Abwechslungsreiches Quiberon

Land am Meer (armor) und Land im Wald (argoat) – so haben die Kelten die Bretagne sprachlich geordnet und das macht immer noch Sinn.

Vielleicht sollte man die Küsten weiter unterscheiden, die romantische rote Küste im Norden: Armoricaine, die wilde Küste im Westen: Finisterre und die wärmere, mildere Küste im Süden: Morbihan.
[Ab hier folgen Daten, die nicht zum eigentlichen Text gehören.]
(** * dj-overlay: the dual-deck controller and its audio chain

    A shallow embedding of [src/audio-chain.js] (class [AudioChain]) and
    [src/controller.js] (class [DJController]), followed by the properties
    of the deck / crossfade state machine, the analysis snapshot and the
    render loop.

    Conventions of the embedding.

    - A JavaScript method becomes a computation in the monad [M S], a
      function [S -> S * result A]: the object state is threaded through and
      survives a [throw], exactly as the fields of a JavaScript object keep
      the assignments made before an exception.
    - The collaborators that are not part of the two source files (the Tone
      audio engine, the event bus, the DOM, the song and visual plugins) are
      represented by what the source does to them: every call into them is
      appended to a chronological [trace], oldest first.
    - JavaScript numbers are restricted to the integers together with
      [-Infinity], the only non-finite literal of the source.
    - The methods of [Controller] are written for plug-ins whose calls
      return and whose promises fulfil at once, so that [await] resumes in
      the same turn of the event loop; timers and frame callbacks run only
      between calls, through [advance] and [frame].  The module [Fallible]
      has the methods without that assumption: a call into a plug-in may
      throw or reject, and the stretches of [play] and [startCrossfade]
      that an [await] separates are turns of their own. *)

From Stdlib Require Import ZArith List String Bool Lia DecimalString.
From Stdlib Require Import RelationClasses.
Import ListNotations.

Local Open Scope string_scope.
Local Open Scope list_scope.
Local Open Scope Z_scope.

(** ** JavaScript values *)

Inductive number : Type :=
| Num (z : Z)
| NegInfinity.

Definition number_eqb (a b : number) : bool :=
  match a, b with
  | Num x, Num y => Z.eqb x y
  | NegInfinity, NegInfinity => true
  | _, _ => false
  end.

(** The numbers that [String] prints digit by digit: [-Infinity], and the
    integers that JavaScript represents exactly.  (From 1e21 on it prints
    an exponent instead.) *)
Definition prints_plainly (a : number) : bool :=
  match a with
  | Num z => Z.abs z <=? 9007199254740991
  | NegInfinity => true
  end.

(** [String(a)] for a number that [prints_plainly]. *)
Definition number_to_string (a : number) : string :=
  match a with
  | Num z => NilZero.string_of_int (Z.to_int z)
  | NegInfinity => "-Infinity"
  end.

(** [a > 0] *)
Definition gt0 (a : number) : bool :=
  match a with
  | Num z => 0 <? z
  | NegInfinity => false
  end.

(** [a * 1000] *)
Definition times1000 (a : number) : number :=
  match a with
  | Num z => Num (z * 1000)
  | NegInfinity => NegInfinity
  end.

(** [0 <= a <= 1] *)
Definition in_unit_interval (a : number) : bool :=
  match a with
  | Num z => (0 <=? z) && (z <=? 1)
  | NegInfinity => false
  end.

Inductive Error : Type :=
| TypeError (msg : string)
| RangeError (msg : string)
| PluginError (msg : string).

Inductive result (A : Type) : Type :=
| Ok (a : A)
| Throw (e : Error).

Arguments Ok {A} a.
Arguments Throw {A} e.

(** ** State with exceptions *)

Definition M (S A : Type) : Type := S -> S * result A.

Definition ret {S A} (a : A) : M S A := fun s => (s, Ok a).

Definition throw {S A} (e : Error) : M S A := fun s => (s, Throw e).

Definition bind {S A B} (m : M S A) (k : A -> M S B) : M S B :=
  fun s =>
    match m s with
    | (s', Ok a) => k a s'
    | (s', Throw e) => (s', Throw e)
    end.

(** [try { m } catch (error) { h error }] *)
Definition try_catch {S A} (m : M S A) (h : Error -> M S A) : M S A :=
  fun s =>
    match m s with
    | (s', Ok a) => (s', Ok a)
    | (s', Throw e) => h e s'
    end.

Definition gets {S A} (f : S -> A) : M S A := fun s => (s, Ok (f s)).

Definition modify {S} (f : S -> S) : M S unit := fun s => (f s, Ok tt).

(** Runs a computation on a component [get s] of the state. *)
Definition zoom {S T A} (get : S -> T) (set : T -> S -> S) (m : M T A) : M S A :=
  fun s => let (t', r) := m (get s) in (set t' s, r).

Definition when_ {S} (b : bool) (m : M S unit) : M S unit :=
  if b then m else ret tt.

(** [xs.forEach(f)] *)
Fixpoint forEach {S A} (xs : list A) (f : A -> M S unit) : M S unit :=
  match xs with
  | [] => ret tt
  | x :: rest => bind (f x) (fun _ => forEach rest f)
  end.

Declare Scope js_scope.
Delimit Scope js_scope with js.
Notation "x <- m ;; k" := (bind m (fun x => k))
  (at level 61, m at next level, right associativity) : js_scope.
Notation "m ;; k" := (bind m (fun _ => k))
  (at level 61, right associativity) : js_scope.
Local Open Scope js_scope.

(** A value or exception obtained outside the state. *)
Definition settle {S A} (r : result A) : M S A :=
  match r with
  | Ok a => ret a
  | Throw e => throw e
  end.

Definition exec {S A} (m : M S A) (s : S) : S := fst (m s).
Definition outcome {S A} (m : M S A) (s : S) : result A := snd (m s).

(** ** Decks, songs and the audio engine's nodes *)

Inductive Deck : Type := A | B.

Definition Deck_eqb (x y : Deck) : bool :=
  match x, y with
  | A, A | B, B => true
  | _, _ => false
  end.

Definition Deck_name (d : Deck) : string :=
  match d with A => "A" | B => "B" end.

(** An audio parameter of the engine ([crossfade.fade], [master.volume]):
    [p_value] is the value last assigned by the program ([None] while the
    parameter still has the engine's own default); [p_ramp] is the ramp
    requested by [rampTo (target, seconds)], if one was requested since. *)
Record Param : Type := {
  p_value : option number;
  p_ramp : option (number * number)
}.

Definition Param_assign (v : number) (p : Param) : Param :=
  {| p_value := Some v; p_ramp := None |}.

Definition Param_rampTo (v t : number) (p : Param) : Param :=
  {| p_value := p_value p; p_ramp := Some (v, t) |}.

(** [crossfade.fade] is a parameter of the engine's [normalRange] kind: the
    engine checks every value written to it, at once or as the target of a
    ramp, and throws a [RangeError] for one outside [0, 1]; the parameter
    then keeps the value it had.  (What a refused write does to a ramp that
    is still running is not modelled: no property below depends on it.) *)
Definition out_of_range : Error := RangeError "Value must be within [0, 1]".

Definition normalRange_assign (v : number) (p : Param) : result Param :=
  if in_unit_interval v then Ok (Param_assign v p) else Throw out_of_range.

Definition normalRange_rampTo (v t : number) (p : Param) : result Param :=
  if in_unit_interval v then Ok (Param_rampTo v t p) else Throw out_of_range.

(** The position a parameter holds once any requested ramp has run. *)
Definition Param_position (p : Param) : option number :=
  match p_ramp p with
  | Some (v, _) => Some v
  | None => p_value p
  end.

Inductive Tap : Type := ToMaster | ToAnalyser | ToWaveformAnalyser | ToMeter.

(** [Tone.CrossFade]: the two inputs hold the identities of the song
    outputs connected to them, most recent last. *)
Record CrossFade : Type := {
  fade : Param;
  cf_a : list nat;
  cf_b : list nat;
  cf_out : list Tap;
  cf_disposed : bool
}.

Inductive AnalyserType : Type := fft | waveform.

Record Analyser : Type := {
  an_type : AnalyserType;
  an_size : nat;
  an_disposed : bool
}.

Record Meter : Type := { mt_disposed : bool }.

Record Volume : Type := {
  volume : Param;
  vol_toDestination : bool;
  vol_disposed : bool
}.

(** What the engine's taps read at one instant: the values returned by
    [analyser.getValue()], [waveformAnalyser.getValue()], [meter.getValue()]. *)
Record Engine : Type := {
  fft_value : list number;
  waveform_value : list number;
  meter_value : number
}.

(** The object returned by [getAudioData]. *)
Record AudioData : Type := {
  frequencyData : list number;
  waveformData : list number;
  ad_volume : number
}.

(** [new Float32Array(n)] *)
Definition Float32Array (n : nat) : list number := repeat (Num 0) n.

(** ** [AudioChain] (src/audio-chain.js) *)

Record AudioChain : Type := {
  crossfade : option CrossFade;
  analyser : option Analyser;
  waveformAnalyser : option Analyser;
  meter : option Meter;
  master : option Volume;
  ac_isInitialized : bool
}.

Module Chain.

Definition constructor : AudioChain :=
  {| crossfade := None; analyser := None; waveformAnalyser := None;
     meter := None; master := None; ac_isInitialized := false |}.

Definition Tone_CrossFade : CrossFade :=
  {| fade := {| p_value := None; p_ramp := None |};
     cf_a := []; cf_b := []; cf_out := []; cf_disposed := false |}.

Definition Tone_Analyser (ty : AnalyserType) (size : nat) : Analyser :=
  {| an_type := ty; an_size := size; an_disposed := false |}.

Definition Tone_Volume (db : number) : Volume :=
  {| volume := {| p_value := Some db; p_ramp := None |};
     vol_toDestination := false; vol_disposed := false |}.

Definition cf_connect (t : Tap) (c : CrossFade) : CrossFade :=
  {| fade := fade c; cf_a := cf_a c; cf_b := cf_b c;
     cf_out := cf_out c ++ [t]; cf_disposed := cf_disposed c |}.

Definition cf_with_fade (p : Param) (c : CrossFade) : CrossFade :=
  {| fade := p; cf_a := cf_a c; cf_b := cf_b c;
     cf_out := cf_out c; cf_disposed := cf_disposed c |}.

Definition cf_input (d : Deck) (src : nat) (c : CrossFade) : CrossFade :=
  match d with
  | A => {| fade := fade c; cf_a := cf_a c ++ [src]; cf_b := cf_b c;
            cf_out := cf_out c; cf_disposed := cf_disposed c |}
  | B => {| fade := fade c; cf_a := cf_a c; cf_b := cf_b c ++ [src];
            cf_out := cf_out c; cf_disposed := cf_disposed c |}
  end.

Definition cf_dispose (c : CrossFade) : CrossFade :=
  {| fade := fade c; cf_a := cf_a c; cf_b := cf_b c;
     cf_out := cf_out c; cf_disposed := true |}.

Definition an_dispose (a : Analyser) : Analyser :=
  {| an_type := an_type a; an_size := an_size a; an_disposed := true |}.

Definition vol_dispose (v : Volume) : Volume :=
  {| volume := volume v; vol_toDestination := vol_toDestination v;
     vol_disposed := true |}.

Definition with_crossfade (x : option CrossFade) (c : AudioChain) : AudioChain :=
  {| crossfade := x; analyser := analyser c;
     waveformAnalyser := waveformAnalyser c; meter := meter c;
     master := master c; ac_isInitialized := ac_isInitialized c |}.

Definition with_master (x : option Volume) (c : AudioChain) : AudioChain :=
  {| crossfade := crossfade c; analyser := analyser c;
     waveformAnalyser := waveformAnalyser c; meter := meter c;
     master := x; ac_isInitialized := ac_isInitialized c |}.

(** [async init()]: builds the five nodes, wires the main path and the
    three taps, and only then raises [isInitialized]. *)
Definition init : M AudioChain unit :=
  modify (fun _ =>
    let cf := cf_connect ToMeter
                (cf_connect ToWaveformAnalyser
                   (cf_connect ToAnalyser
                      (cf_connect ToMaster Tone_CrossFade))) in
    let ms := Tone_Volume (Num 0) in
    {| crossfade := Some cf;
       analyser := Some (Tone_Analyser fft 1024);
       waveformAnalyser := Some (Tone_Analyser waveform 1024);
       meter := Some {| mt_disposed := false |};
       master := Some {| volume := volume ms; vol_toDestination := true;
                         vol_disposed := vol_disposed ms |};
       ac_isInitialized := true |}).

Definition null_deref {A} (what : string) : M AudioChain A :=
  throw (TypeError (String.append "Cannot read properties of null: " what)).

(** [getAudioData()]; [e] is what the three taps read at this instant. *)
Definition getAudioData (e : Engine) : M AudioChain AudioData :=
  init_ <- gets ac_isInitialized ;;
  if negb init_ then
    ret {| frequencyData := Float32Array 1024;
           waveformData := Float32Array 1024;
           ad_volume := NegInfinity |}
  else
    an <- gets analyser ;;
    match an with
    | None => null_deref "getValue"
    | Some _ =>
      wf <- gets waveformAnalyser ;;
      match wf with
      | None => null_deref "getValue"
      | Some _ =>
        mt <- gets meter ;;
        match mt with
        | None => null_deref "getValue"
        | Some _ =>
          ret {| frequencyData := fft_value e;
                 waveformData := waveform_value e;
                 ad_volume := meter_value e |}
        end
      end
    end.

(** [connectToDeck(songOutput, deck)] *)
Definition connectToDeck (songOutput : nat) (deck : Deck) : M AudioChain unit :=
  cf <- gets crossfade ;;
  match cf with
  | None => null_deref (match deck with A => "a" | B => "b" end)
  | Some c => modify (with_crossfade (Some (cf_input deck songOutput c)))
  end.

(** [setCrossfade(value, rampTime = 0)] *)
Definition setCrossfade (value : number) (rampTime : number) : M AudioChain unit :=
  cf <- gets crossfade ;;
  match cf with
  | None => null_deref "fade"
  | Some c =>
    if gt0 rampTime then
      p <- settle (normalRange_rampTo value rampTime (fade c)) ;;
      modify (with_crossfade (Some (cf_with_fade p c)))
    else
      p <- settle (normalRange_assign value (fade c)) ;;
      modify (with_crossfade (Some (cf_with_fade p c)))
  end.

(** [setMasterVolume(db)] *)
Definition setMasterVolume (db : number) : M AudioChain unit :=
  ms <- gets master ;;
  match ms with
  | None => null_deref "volume"
  | Some v =>
    modify (with_master
      (Some {| volume := Param_assign db (volume v);
               vol_toDestination := vol_toDestination v;
               vol_disposed := vol_disposed v |}))
  end.

(** [dispose()]: every node that exists is disposed; the fields keep
    their (disposed) nodes and [isInitialized] is lowered. *)
Definition dispose : M AudioChain unit :=
  modify (fun c =>
    {| crossfade := option_map cf_dispose (crossfade c);
       analyser := option_map an_dispose (analyser c);
       waveformAnalyser := option_map an_dispose (waveformAnalyser c);
       meter := option_map (fun _ => {| mt_disposed := true |}) (meter c);
       master := option_map vol_dispose (master c);
       ac_isInitialized := false |}).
Wir sind meist in Morbihan, genauer in Quiberon. Das ist eine kleine Halbinsel, die nur über eine sehr schmale Straße und Bahnlinie mit dem Festland verbunden ist. Eine erste Orientierung gibt die Karte. Quiberon ist der Ausschnitt unten links.

Südbretagne
Unten Mitte sieht man Quiberon auch – im Verbund mit den Inselchen Huoat und Hoedic und der etwas vorgelagerten großen Insel Belle Ile.

Ganz rechts unten ist die Region hervorgehoben, die dem ganzen Department seinen Namen gibt: Der Golf von Morbihan, eigentlich eine Doppelung, denn “Morbihan” bedeutet “kleines Meer”. Das ist eine ganz spezielle Region mit einem ganz eigenen Zauber, über die ich hier sicher auch einmal berichten werde.
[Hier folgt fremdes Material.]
(** * fit_bot: back-end/utils.py

    A shallow embedding of the PDF-to-chunks pipeline of
    [back-end/utils.py] and the properties of its three functions
    [extract_text_from_pdf], [tokenize_and_chunk] and [jsonify].

    Python integers are unbounded, so they are [Z].  Text is a [string]
    (a sequence of bytes, UTF-8 for text outside ASCII).  Token ids are
    integers.  The libraries the module calls (pdfplumber, tiktoken, the
    file system, [os.path]) are collected in a record [World]; every call
    on them is logged in a trace, and a call that raises stops the run. *)

From Stdlib Require Import ZArith List String Ascii Bool Lia DecimalString.
Import ListNotations.

Local Open Scope string_scope.
Local Open Scope list_scope.
Local Open Scope Z_scope.

(* ===================================================================== *)
(** ** Python built-ins used by the module *)
(* ===================================================================== *)

Module Py.

(** An exception: its class name and its message, [str(e)]. *)
Record exn : Type := Raise { exn_class : string; exn_msg : string }.

Definition ValueError (msg : string) : exn := Raise "ValueError" msg.
Definition RuntimeError (msg : string) : exn := Raise "RuntimeError" msg.

(** What a function call evaluates to when no value is returned. *)
Inductive value : Type :=
| None_ : value
| Int (n : Z) : value.

Definition len {A : Type} (l : list A) : Z := Z.of_nat (List.length l).

(** [len(range(start, stop, step))] for [step <> 0]. *)
Definition range_length (start stop step : Z) : Z :=
  if 0 <? step then
    if start <? stop then (stop - start - 1) / step + 1 else 0
  else
    if stop <? start then (start - stop - 1) / (- step) + 1 else 0.

(** [range(start, stop, step)]: a zero step raises, a positive step
    counts up while below [stop], a negative one counts down while
    above [stop]. *)
Definition range (start stop step : Z) : exn + list Z :=
  if step =? 0 then inl (ValueError "range() arg 3 must not be zero")
  else inr (map (fun k : nat => start + Z.of_nat k * step)
                (seq 0 (Z.to_nat (range_length start stop step)))).
(** * Documentation improver: fetch, critique, persist

    A shallow embedding of the analysis pipeline of the repository
    ([extractor.py], [analyzer.py], [database.py], [streamlit_app.py]) and the
    properties of its specification.

    Conventions of the embedding.
    - A Python [str] is a [string]; a value decoded from JSON, or stored in a
      [dict], is a [value]; a [dict] is an association list in insertion
      order, looked up by its first matching key.
    - A call that may raise returns a [result]; code that mutates the stores,
      sends requests or renders on the page threads a [World].
    - Whatever lies outside the repository (the interpreter's [str()]
      conversions, [hashlib.md5], [textstat], the HTTP endpoint, SQLite's
      rendering of a real number) is a field of [Runtime]; every theorem
      holds for every runtime. *)

From Stdlib Require Import ZArith Floats Sorted.
From stdpp Require Import gmap strings list pretty.

Set Warnings "-register-all".
Open Scope Z_scope.

(** ** Python values, exceptions and results *)

Inductive value :=
| VNone
| VBool (b : bool)
| VInt (n : Z)
| VFloat (x : float)
| VStr (s : string)
| VList (items : list value)
| VDict (entries : list (string * value)).

(** The exceptions the modelled code can meet, by the operation that raises
    them. *)
Inductive pyexn :=
| RequestException (msg : string)             (* raised inside [requests.post] *)
| AttributeError (v : value) (attr : string)  (* [v.attr] on a value without it *)
| TypeErrorIn (container : value)             (* [x in container], not a container *)
| TypeErrorSubscript (v key : value)          (* [v[key]], wrong kind of [v] or [key] *)
| KeyError (key : value)                      (* [d[key]], key missing *)
| TypeErrorSlice (v : value)                  (* [v[:k]] on a value without slices *)
| IndexError (v : value)                      (* [v[0]] on an empty sequence *)
| InterfaceError (v : value)                  (* sqlite3 cannot bind [v] *)
| OverflowError (n : Z)                       (* int too large for an SQLite INTEGER *)
| LibraryError (msg : string).                (* raised inside a third-party call *)

Inductive result (A : Type) :=
| Ok (a : A)
| Raise (e : pyexn).
Arguments Ok {A} a.
Arguments Raise {A} e.

Definition rbind {A B} (r : result A) (k : A -> result B) : result B :=
  match r with
  | Ok a => k a
  | Raise e => Raise e
  end.

Declare Scope result_scope.
Delimit Scope result_scope with result.
Notation "x <- r ;; k" := (rbind r (fun x => k))
  (at level 100, r at next level, right associativity) : result_scope.

(** ** Strings *)

(** [s[:k]]: the first [k] characters for [0 <= k], all but the last [-k]
    for a negative [k]. *)
Fixpoint str_take (n : nat) (s : string) : string :=
  match n, s with
  | S n', String c s' => String c (str_take n' s')
  | _, _ => EmptyString
  end.

Definition slice_to (k : Z) (s : string) : string :=
  if 0 <=? k then str_take (Z.to_nat k) s
  else str_take (Z.to_nat (Z.of_nat (String.length s) + k)) s.

Fixpoint prefixb (p s : string) : bool :=
  match p, s with
  | EmptyString, _ => true
  | String a p', String b s' => if Ascii.eqb a b then prefixb p' s' else false
  | String _ _, EmptyString => false
  end.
Kleine Orte, übersichtliche Größe

Doch zurück zu Quiberon selbst- Die ganze Halbinsel heißt so und der Hauptort im Süden ebenfalls.  Es gibt noch einige weitere Dörfchen auf diesem etwa 9 km langen und 1 km breiten Landstreifen. Die Namen beginnen meist mit “Ker”, Kerhostin, Kerne, Kerneval und so weiter. Weitere größere Orte ind noch Portivy und St. Pierre de Quiberon. Doch mehr als Dörfchen sind es alle nicht. Auf der ganzen Halbinsel leben Off-Season gerade mal 5.000 Menschen. Im Sommer sind es indessen weit über 50.000.

Eine Fahrrad-Rundtour um ganz Quiberon herum dauert ohne Stop ungefähr 90 Minuten. Aber natürlich hält man immer wieder an, um zu schauen, zu besichtigen und zu fotografieren. Denn es gibt viel zu sehen auf diesem kleinen Fleckchen Erde.
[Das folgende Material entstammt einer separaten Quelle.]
(** * DOCX splitter: a shallow embedding of [test2.py] and [test3.py]

    The two scripts split a Word document into one output document per
    "Heading 1" section.  This development embeds their block model, the
    paragraph and table copiers, the heading segmentation and the driver
    [split_docx_by_heading_with_images], and states the properties of
    the recomposition engine over these definitions.

    Conventions of the embedding:
    - a Python [str] is a Rocq [string]; its characters are the code
      points below 256, with Python's [str.isspace] and [str.isalnum]
      tables restricted to that range;
    - the lxml tree behind a python-docx proxy is a record; a call that
      mutates the tree returns the new record, also for the SOURCE
      paragraph where lxml re-parents an element;
    - the file system, the progress callback and [print] live in a
      [World] threaded through a state-and-exception monad: the world
      reached when an exception escapes is kept;
    - a path names what it leads to as it is written: the world holds
      the directories and the files under the paths they were made
      with, and links and permissions are not part of it. *)

From Stdlib Require Import ZArith String Ascii List Lia Bool.
From stdpp Require Import gmap strings list sorting pretty.

Local Open Scope string_scope.
Local Open Scope list_scope.
Local Open Scope nat_scope.

(** ** Python strings *)

Module PyStr.

(** [str.isspace] on one character (code points below 256). *)
Definition isspace (c : ascii) : bool :=
  let n := nat_of_ascii c in
  ((9 <=? n) && (n <=? 13)) || ((28 <=? n) && (n <=? 32))
  || (n =? 133) || (n =? 160).

Definition isdecimal (c : ascii) : bool :=
  let n := nat_of_ascii c in (48 <=? n) && (n <=? 57).

(** [str.isalnum] on one character (code points below 256): the ASCII
    letters and digits, the Latin-1 letters, and the Latin-1 characters
    with a numeric value (superscripts and vulgar fractions). *)
Definition isalnum (c : ascii) : bool :=
  let n := nat_of_ascii c in
  isdecimal c
  || ((65 <=? n) && (n <=? 90)) || ((97 <=? n) && (n <=? 122))
  || (n =? 170) || (n =? 178) || (n =? 179) || (n =? 181)
  || (n =? 185) || (n =? 186) || ((188 <=? n) && (n <=? 190))
  || ((192 <=? n) && (n <=? 214)) || ((216 <=? n) && (n <=? 246))
  || ((248 <=? n) && (n <=? 255)).

Fixpoint lstrip (s : string) : string :=
  match s with
  | String c s' => if isspace c then lstrip s' else s
  | EmptyString => EmptyString
  end.

Fixpoint rstrip (s : string) : string :=
  match s with
  | String c s' =>
      match rstrip s' with
      | EmptyString => if isspace c then EmptyString else String c EmptyString
      | r => String c r
      end
  | EmptyString => EmptyString
  end.

Definition strip (s : string) : string := rstrip (lstrip s).

(** [s[:n]] *)
Fixpoint take (n : nat) (s : string) : string :=
  match n, s with
  | S n', String c s' => String c (take n' s')
  | _, _ => EmptyString
  end.

(** ["".join(c for c in s if keep c)] *)
Fixpoint filter (keep : ascii -> bool) (s : string) : string :=
  match s with
  | String c s' => if keep c then String c (filter keep s') else filter keep s'
  | EmptyString => EmptyString
  end.

(** [sep.join(parts)] *)
Fixpoint join (sep : string) (parts : list string) : string :=
  match parts with
  | [] => ""
  | [p] => p
  | p :: rest => p +:+ sep +:+ join sep rest
  end.

(** Truthiness of a string: [bool(s)]. *)
Definition truthy (s : string) : bool :=
  match s with EmptyString => false | _ => true end.

Definition endswith_sep (s : string) : bool :=
  match String.rev s with
  | String c _ => Ascii.eqb c "/"
  | EmptyString => false
  end.

(** [os.path.join(a, b)] of [posixpath]. *)
Definition path_join (a b : string) : string :=
  match b with
  | String "/" _ => b
  | _ => if negb (truthy a) || endswith_sep a then a +:+ b else a +:+ "/" +:+ b
  end.

Definition has_sep (s : string) : bool :=
  existsb (fun c => Ascii.eqb c "/") (list_ascii_of_string s).

(** [os.path.basename(p)] of [posixpath]: what follows the last
    separator. *)
Fixpoint basename (p : string) : string :=
  match p with
  | EmptyString => EmptyString
  | String c p' =>
      if has_sep p' then basename p'
      else if Ascii.eqb c "/" then p' else p
  end.

(** [int(s)] on a string: surrounding whitespace is dropped, one sign
    is allowed, and the rest is decimal digits, single underscores
    only between two digits.  [None] stands for [ValueError]. *)
Fixpoint digits (acc : Z) (prev_digit : bool) (s : string) : option Z :=
  match s with
  | EmptyString => if prev_digit then Some acc else None
  | String c s' =>
      if isdecimal c
      then digits (10 * acc + Z.of_nat (nat_of_ascii c - 48)) true s'
      else if Ascii.eqb c "_" && prev_digit
           then match s' with
                | String d _ => if isdecimal d then digits acc false s' else None
                | EmptyString => None
                end
           else None
  end.

Definition int (s : string) : option Z :=
  match strip s with
  | String "-" s' => Z.opp <$> digits 0 false s'
  | String "+" s' => digits 0 false s'
  | s' => digits 0 false s'
  end.

End PyStr.

(** ** Python floats

    [int(cx) / 914400] is a true division of two [int]s and
    [Inches(x)] multiplies a [float]: both round to binary64. *)

Module PyFloat.

Local Open Scope Z_scope.

(** A [float] that is not a NaN: the binary64 number [m * 2^e], or an
    infinity.  The sign of a zero is not kept. *)
Inductive float :=
| Finite (m e : Z)
| Infinity (negative : bool).

(** The integer nearest to [num / den], the even one of two that are
    equally near; [0 <= num] and [0 < den]. *)
Definition round_half_even (num den : Z) : Z :=
  let q := num / den in
  match 2 * (num mod den) ?= den with
  | Lt => q
  | Gt => q + 1
  | Eq => if Z.even q then q else q + 1
  end.

(** [num / den] rounded to binary64, [0 < den]: 53 bits, the least
    exponent -1074, an infinity from [2^1024] on. *)
Definition of_ratio (num den : Z) : float :=
  if num =? 0 then Finite 0 0
  else
    let a := Z.abs num in
    let k0 := Z.log2 a - Z.log2 den in
    let k := if a * 2 ^ Z.max 0 (- k0) <? den * 2 ^ Z.max 0 k0 then k0 - 1 else k0 in
    let e := Z.max (k - 52) (-1074) in
    let m := round_half_even (a * 2 ^ Z.max 0 (- e)) (den * 2 ^ Z.max 0 e) in
    if 1024 <=? Z.log2 m + e then Infinity (num <? 0)
    else Finite (Z.sgn num * m) e.

Definition of_int (n : Z) : float := of_ratio n 1.

(** [x * y] *)
Definition mul (x y : float) : float :=
  match x, y with
  | Finite m1 e1, Finite m2 e2 =>
      let e := e1 + e2 in
      of_ratio (m1 * m2 * 2 ^ Z.max 0 e) (2 ^ Z.max 0 (- e))
  | Finite m _, Infinity s | Infinity s, Finite m _ =>
      (* a zero times an infinity is a NaN; no product of the scripts has
         a zero there *)
      Infinity (xorb s (m <? 0))
  | Infinity s1, Infinity s2 => Infinity (xorb s1 s2)
  end.

(** [int(x)]: towards zero; [None] is the [OverflowError] of an
    infinity. *)
Definition trunc (x : float) : option Z :=
  match x with
  | Finite m e => Some (if 0 <=? e then m * 2 ^ e else Z.quot m (2 ^ (- e)))
  | Infinity _ => None
  end.

(** [a / b] of two [int]s, [b] not 0: the quotient rounded once;
    [None] is the [OverflowError] of a quotient beyond the floats. *)
Definition true_divide (a b : Z) : option float :=
  match of_ratio (Z.sgn b * a) (Z.abs b) with
  | Infinity _ => None
  | x => Some x
  end.

End PyFloat.

(** ** The block model read from the source package *)

Inductive Alignment := LEFT | CENTER | RIGHT | JUSTIFY | DISTRIBUTE.

(** [w:numPr]: the numbering reference of a paragraph. *)
Record NumPr := { numId : Z; ilvl : Z }.

(** [w:pPr]: the paragraph properties element.  [pStyle] holds the name
    under which the style catalog knows the style. *)
Record PPr := {
  pStyle : option string;
  jc : option Alignment;
  numPr : option NumPr }.

(** [wp:extent]; [cx] is the raw attribute, [None] when it is absent. *)
Record Extent := { cx : option string }.

(** [w:drawing]: the [r:embed] attribute of every [a:blip] below it
    ([None] for a blip without the attribute) and its first
    [wp:extent], if any. *)
Record Drawing := {
  blips : list (option string);
  extent : option Extent }.

Record Font := {
  font_name : option string;
  font_size : option Z;
  font_rgb : option (N * N * N) }.

(** [w:r].  [drawings] lists the [w:drawing] descendants in document
    order, as [findall(".//w:drawing")] returns them. *)
Record Run := {
  run_text : string;
  run_bold : option bool;
  run_italic : option bool;
  run_underline : option bool;
  run_font : Font;
  drawings : list Drawing }.

Record Paragraph := {
  pPr : option PPr;
  runs : list Run }.

(** [w:tbl] over blocks of type [B]: the width of each grid column and
    the rows, a row being the list of its cells and a cell the list of
    its blocks. *)
Record TableOf (B : Type) := {
  tbl_style : option string;
  tbl_autofit : bool;
  tbl_columns : list (option Z);
  tbl_rows : list (list (list B)) }.
Arguments tbl_style {B} _.
Arguments tbl_autofit {B} _.
Arguments tbl_columns {B} _.
Arguments tbl_rows {B} _.

#[warning="-register-all"]
Inductive Block :=
| BParagraph (p : Paragraph)
| BTable (t : TableOf Block).

Abbreviation Table := (TableOf Block).
Abbreviation Cell := (list Block).

(** A part reached through the relationship table: an [ImagePart], or
    a part of another class (a chart, a diagram). *)
Inductive Part :=
| ImagePart (blob : string)
| OtherPart (blob : string).

Record PageGeometry := {
  page_height : option Z; page_width : option Z;
  left_margin : option Z; right_margin : option Z;
  top_margin : option Z; bottom_margin : option Z }.

(** What [Document(docx_path)] gives: the declared sections, the
    top-level blocks of the body and [part.related_parts]. *)
Record SourceDoc := {
  src_sections : list PageGeometry;
  src_blocks : list Block;
  related_parts : gmap string Part }.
Wilde Küste und milde Küste

Da ist im Westen die malerische Steilküste, im Süden der große Strand bei Quiberon Centre Ville, ein Ort, der auch zum Shoppen wie zum Essen gehen einlädt. Aber auch der verzauberte Südzipfel Point du Conguel, die Marina in Port Haliguen, die Hinkelsteine aka Menhire in Saint Pierre, das Wattenmeer am Isthmus, das Fischerdörfchen Portivy – alles ist es wert, nicht einfach im Vorbeifahren wahrgenommen zu werden.

Ähnlich wie Sylt hat Quiberon zwei Seiten: die wildere West-Seite zum offenen Atlantik und die geschütztere Ostseite mit ihren kleinen stillen Stränden und dem Wattenmeer.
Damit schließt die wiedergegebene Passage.